February 19, 2009 / 2:18 AM / 11 years ago

Clinton to focus on North Korea in Seoul talks

SEOUL (Reuters) - U.S. Secretary of State Hillary Clinton and South Korean officials on Friday plan to discuss how to rein in North Korea’s nuclear weapons program amid talk of a possible power struggle in Pyongyang.

U.S. Secretary of State Hillary Clinton is greeted by an unidentified U.S. official upon her arrival at a military airport in Seongnam, near Seoul, February 19, 2009. North Korea accused the United States on Thursday of planning a nuclear attack in a report which came as Clinton flew to Seoul for talks on defusing Pyongyang's military threat. REUTERS/Jo Yong-Hak

The task has grown more daunting, Clinton said on Thursday, with the possibility of crisis over who may succeed North Korean leader Kim Jong-il, 67, who is widely believed to have suffered a stroke last August.

Talks among regional powers to try to push North Korea into giving up its attempts to build a nuclear arsenal, in exchange for an end to its pariah status and massive aid, have largely ground to a halt.

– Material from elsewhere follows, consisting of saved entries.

(** * Movie Tracker backend: the bootstrap script [src/server.js]

    The script wires an Express application (cross-origin middleware,
    JSON body parser, one route), starts a database connectivity check and
    opens the listener.  The development embeds the script statement by
    statement ([Server.server_js]), together with the parts of the run time
    the script drives:

    - the framework, with the behaviour of Express 4 and the packages it
      ships with: the layer stack of the router, [res.send] with entity
      tags and conditional requests, the final handler ([Express]);
    - [cors()] and [express.json()] with their default options ([Cors],
      [BodyParser]), and the JSON grammar of [JSON.parse] ([Json]);
    - the process: its environment, console, pending promise and listener,
      and the events the run time delivers once the script has run (the
      check settles, the bind succeeds or fails, a request comes in).

    A request is the message as the framework hands it over: method, path
    name, lower-case header names and the body.  Header values and bodies
    are strings of bytes, one character each (Node reads header values as
    Latin-1). *)

From Stdlib Require Import ZArith NArith String Ascii List Bool Lia.
From stdpp Require Import base option gmap strings list fin_maps.
Import ListNotations.

Local Open Scope string_scope.

(** ** Small string helpers *)

Definition dquote : ascii := Ascii.ascii_of_nat 34.

Definition code (c : ascii) : nat := Ascii.nat_of_ascii c.

Definition between (lo hi : nat) (c : ascii) : bool :=
  (lo <=? code c)%nat && (code c <=? hi)%nat.

Definition is_digit : ascii -> bool := between 48 57.

Definition is_hex (c : ascii) : bool :=
  is_digit c || between 65 70 c || between 97 102 c.

Definition is_alnum (c : ascii) : bool :=
  is_digit c || between 65 90 c || between 97 122 c.

(** [c] is one of the characters of [chars]. *)
Definition one_of (chars : string) (c : ascii) : bool :=
  existsb (Ascii.eqb c) (list_ascii_of_string chars).

Definition lower_ascii (c : ascii) : ascii :=
  if between 65 90 c then Ascii.ascii_of_nat (code c + 32) else c.

Fixpoint lower (s : string) : string :=
  match s with
  | EmptyString => EmptyString
  | String c r => String (lower_ascii c) (lower r)
  end.

(** ** JSON texts, as [JSON.parse] accepts them (ECMA-404)

    The recogniser is a pushdown automaton driven one character at a time:
    [frame] is the stack of open containers, [mode] what may come next. *)

Module Json.

Inductive frame := InArray | InObject.

Inductive numst :=
| NMinus | NZero | NInt | NDot | NFrac | NExp | NExpSign | NExpDigits.

Inductive mode :=
| WantValue
| WantValueOrEnd
| WantKeyOrEnd
| WantKey
| WantColon
| AfterValue
| InStr (key : bool)
| InEsc (key : bool)
| InHex (key : bool) (more : nat)
| InNum (n : numst)
| InLit (rest : list ascii).

Definition state : Type := list frame * mode.

Definition is_ws (c : ascii) : bool :=
  (code c =? 32)%nat || (code c =? 9)%nat || (code c =? 10)%nat
  || (code c =? 13)%nat.

Definition eqc c (x : ascii) : bool := Ascii.eqb c x.

Definition num_step (n : numst) (c : ascii) : option numst :=
  match n with
  | NMinus =>
      if eqc c "0" then Some NZero
      else if between 49 57 c then Some NInt else None
  | NZero =>
      if eqc c "." then Some NDot
      else if eqc c "e" || eqc c "E" then Some NExp else None
  | NInt =>
      if is_digit c then Some NInt
      else if eqc c "." then Some NDot
      else if eqc c "e" || eqc c "E" then Some NExp else None
  | NDot => if is_digit c then Some NFrac else None
  | NFrac =>
      if is_digit c then Some NFrac
      else if eqc c "e" || eqc c "E" then Some NExp else None
  | NExp =>
      if eqc c "+" || eqc c "-" then Some NExpSign
      else if is_digit c then Some NExpDigits else None
  | NExpSign => if is_digit c then Some NExpDigits else None
  | NExpDigits => if is_digit c then Some NExpDigits else None
  end.

Definition num_final (n : numst) : bool :=
  match n with
  | NZero | NInt | NFrac | NExpDigits => true
  | _ => false
  end.

(** A value starts at [c]; [m] is the mode to stay in over white space. *)
Definition start_value (stk : list frame) (m : mode) (c : ascii)
  : option state :=
  if is_ws c then Some (stk, m)
  else if eqc c "{" then Some (InObject :: stk, WantKeyOrEnd)
  else if eqc c "[" then Some (InArray :: stk, WantValueOrEnd)
  else if eqc c dquote then Some (stk, InStr false)
  else if eqc c "-" then Some (stk, InNum NMinus)
  else if eqc c "0" then Some (stk, InNum NZero)
  else if between 49 57 c then Some (stk, InNum NInt)
  else if eqc c "t" then Some (stk, InLit (list_ascii_of_string "rue"))
  else if eqc c "f" then Some (stk, InLit (list_ascii_of_string "alse"))
  else if eqc c "n" then Some (stk, InLit (list_ascii_of_string "ull"))
  else None.

(** A value has just ended and [c] follows it. *)
Definition after_value (stk : list frame) (c : ascii) : option state :=
  if is_ws c then Some (stk, AfterValue)
  else
    match stk with
    | [] => None
    | InArray :: up =>
        if eqc c "," then Some (stk, WantValue)
        else if eqc c "]" then Some (up, AfterValue) else None
    | InObject :: up =>
        if eqc c "," then Some (stk, WantKey)
        else if eqc c "}" then Some (up, AfterValue) else None
    end.

Definition step (st : state) (c : ascii) : option state :=
  let '(stk, m) := st in
  match m with
  | WantValue => start_value stk WantValue c
  | WantValueOrEnd =>
      if eqc c "]" then
        match stk with
        | InArray :: up => Some (up, AfterValue)
        | _ => None
        end
      else start_value stk WantValueOrEnd c
  | WantKeyOrEnd =>
      if is_ws c then Some (stk, WantKeyOrEnd)
      else if eqc c dquote then Some (stk, InStr true)
      else if eqc c "}" then
        match stk with
        | InObject :: up => Some (up, AfterValue)
        | _ => None
        end
      else None
  | WantKey =>
      if is_ws c then Some (stk, WantKey)
      else if eqc c dquote then Some (stk, InStr true) else None
  | WantColon =>
      if is_ws c then Some (stk, WantColon)
      else if eqc c ":" then Some (stk, WantValue) else None
  | AfterValue => after_value stk c
  | InStr k =>
      if eqc c dquote then Some (stk, if k then WantColon else AfterValue)
      else if eqc c "\" then Some (stk, InEsc k)
      else if (code c <? 32)%nat then None
      else Some (stk, InStr k)
  | InEsc k =>
      if eqc c dquote || eqc c "\" || eqc c "/" || eqc c "b" || eqc c "f"
         || eqc c "n" || eqc c "r" || eqc c "t"
      then Some (stk, InStr k)
      else if eqc c "u" then Some (stk, InHex k 3) else None
  | InHex k more =>
      if is_hex c then
        match more with
        | O => Some (stk, InStr k)
        | S l => Some (stk, InHex k l)
        end
      else None
  | InNum n =>
      match num_step n c with
      | Some n' => Some (stk, InNum n')
      | None => if num_final n then after_value stk c else None
      end
  | InLit rest =>
      match rest with
      | [] => None
      | x :: more =>
          if eqc c x then
            Some (stk, match more with [] => AfterValue | _ => InLit more end)
          else None
      end
  end.

Fixpoint run (st : state) (s : string) : option state :=
  match s with
  | EmptyString => Some st
  | String c r =>
      match step st c with
      | Some st' => run st' r
      | None => None
      end
  end.

Definition final (st : state) : bool :=
  match st with
  | ([], AfterValue) => true
  | ([], InNum n) => num_final n
  | _ => false
  end.

(** [valid s]: [JSON.parse(s)] does not throw. *)
Definition valid (s : string) : bool :=
  match run ([], WantValue) s with
  | Some st => final st
  | None => false
  end.

End Json.

(** ** Strings: splitting, trimming, numbers *)

Definition quoted (s : string) : string :=
  String dquote (s +:+ String dquote EmptyString).

Fixpoint drop_while (p : ascii -> bool) (l : list ascii) : list ascii :=
  match l with
  | [] => []
  | c :: r => if p c then drop_while p r else l
  end.

(** [String.prototype.trim] restricted to the characters [p]. *)
Definition trim_with (p : ascii -> bool) (s : string) : string :=
  string_of_list_ascii
    (rev (drop_while p (rev (drop_while p (list_ascii_of_string s))))).

(** [s.split(sep)] for a one-character separator. *)
Fixpoint split_on (sep : ascii) (s : string) : list string :=
  match s with
  | EmptyString => [EmptyString]
  | String c r =>
      if Ascii.eqb c sep then EmptyString :: split_on sep r
      else
        match split_on sep r with
        | [] => [String c EmptyString]
        | w :: ws => String c w :: ws
        end
  end.

Definition is_space (c : ascii) : bool := (code c =? 32)%nat.

(** The regular-expression class [\s] on a string of Latin-1 characters:
    blank, tab, line feed, vertical tab, form feed, carriage return and the
    no-break space U+00A0; the other members of the class have codes above
    255. *)
Definition is_regex_space (c : ascii) : bool :=
  (code c =? 32)%nat || between 9 13 c || (code c =? 160)%nat.

Definition hex_digit (n : N) : ascii :=
  if (n <? 10)%N then Ascii.ascii_of_N (48 + n) else Ascii.ascii_of_N (87 + n).

(** [%XX] for a byte, in upper case as [encodeURI] writes it. *)
Definition percent (n : nat) : string :=
  let digit d :=
    Ascii.ascii_of_nat (if (d <? 10)%nat then 48 + d else 55 + d) in
  String "%" (String (digit (n / 16)) (String (digit (n mod 16)) EmptyString)).

Definition nl : string := String (Ascii.ascii_of_nat 10) EmptyString.

Fixpoint to_hex_fuel (fuel : nat) (n : N) (acc : string) : string :=
  match fuel with
  | O => acc
  | S f =>
      let acc' := String (hex_digit (n mod 16)) acc in
      if (n / 16 =? 0)%N then acc' else to_hex_fuel f (n / 16) acc'
  end.

(** [n.toString(16)] *)
Definition to_hex (n : N) : string := to_hex_fuel (S (N.to_nat (N.log2 n))) n "".

Fixpoint to_dec_fuel (fuel : nat) (n : N) (acc : string) : string :=
  match fuel with
  | O => acc
  | S f =>
      let acc' := String (Ascii.ascii_of_N (48 + n mod 10)) acc in
      if (n / 10 =? 0)%N then acc' else to_dec_fuel f (n / 10) acc'
  end.

(** [String(n)] for a natural number. *)
Definition to_dec (n : N) : string := to_dec_fuel (S (N.to_nat (N.log2 n))) n "".

Definition byte_length (s : string) : N := N.of_nat (String.length s).

(** ** Entity tags

    [res.send] tags the payload with a weak entity tag (application setting
    [etag], default [weak]): the length in hexadecimal and the first 27
    characters of the base-64 SHA-1 digest. *)

Module Etag.

Local Open Scope N_scope.

Definition w32 (x : N) : N := x mod 4294967296.

Definition rotl (k : N) (x : N) : N :=
  w32 (N.lor (N.shiftl x k) (N.shiftr x (32 - k))).

Definition bytes_of (s : string) : list N :=
  map Ascii.N_of_ascii (list_ascii_of_string s).

(** Big-endian bytes of [x], [n] of them. *)
Fixpoint be_bytes (n : nat) (x : N) : list N :=
  match n with
  | O => []
  | S k => (N.shiftr x (8 * N.of_nat k)) mod 256 :: be_bytes k x
  end.

Definition pad (msg : list N) : list N :=
  let len := N.of_nat (length msg) in
  let zeros := N.to_nat ((64 + 55 - len mod 64) mod 64) in
  msg ++ [128] ++ repeat 0 zeros ++ be_bytes 8 (8 * len).

Fixpoint words (fuel : nat) (bs : list N) : list N :=
  match fuel, bs with
  | S f, a :: b :: c :: d :: r =>
      (N.shiftl a 24 + N.shiftl b 16 + N.shiftl c 8 + d) :: words f r
  | _, _ => []
  end.

(** Message schedule, most recent word first. *)
Fixpoint schedule (n : nat) (rev_w : list N) : list N :=
  match n with
  | O => rev_w
  | S k =>
      let x i := nth i rev_w 0 in
      schedule k
        (rotl 1 (N.lxor (N.lxor (x 2%nat) (x 7%nat))
                        (N.lxor (x 13%nat) (x 15%nat))) :: rev_w)
  end.

Definition lnot32 (x : N) : N := 4294967295 - x.

Definition round (i : nat) (st : N * N * N * N * N) (w : N)
  : N * N * N * N * N :=
  let '(a, b, c, d, e) := st in
  let '(f, k) :=
    if (i <? 20)%nat then
      (N.lor (N.land b c) (N.land (lnot32 b) d), 1518500249)
    else if (i <? 40)%nat then (N.lxor (N.lxor b c) d, 1859775393)
    else if (i <? 60)%nat then
      (N.lor (N.lor (N.land b c) (N.land b d)) (N.land c d), 2400959708)
    else (N.lxor (N.lxor b c) d, 3395469782) in
  (w32 (rotl 5 a + f + e + k + w), a, rotl 30 b, c, d).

Speaking to reporters as she flew to South Korea, Clinton said “the whole leadership situation is somewhat unclear” in North Korea and that South Korea’s government has “a lot of worries” how and when Kim might be replaced.

“If there is a succession, even if it is a peaceful succession ... that creates more uncertainty and it also may encourage behaviors that are even more provocative as a way to consolidate power within the society,” she said.

Clinton landed in Seoul on the third stop of her Asia tour following weeks of increasingly angry rhetoric by the North and reports it may be preparing to test a long-range missile that is designed to reach Alaska but has never successfully flown.

She plans to meet South Korea’s President, Lee Myung-bak, as well as the country’s prime minister and foreign minister on Friday, a day that will begin with a briefing by the general who oversees the roughly 28,000 U.S. troops in the country.

The succession is one of the most closely guarded secrets in North Korea but intelligence officials have said the three men most likely to replace Kim, in power since 1994, are his eldest and youngest sons and a brother-in-law. There is also speculation he could be succeeded by a ruling group of his top aides.

Talks among regional powers to try to push North Korea into giving up its attempts to build a nuclear arsenal, in exchange for an end to its pariah status and massive aid, have largely ground to a halt.

At the same time, North Korea has increased its saber-rattling. On Thursday, it accused the United States of planning a nuclear attack and said it was ready for war with South Korea.

Clinton could announce as early as Friday her choice of Stephen Bosworth, a former U.S. ambassador to South Korea, to be the U.S. envoy to multi-lateral talks on ending the North’s nuclear programs, two sources familiar with the matter said.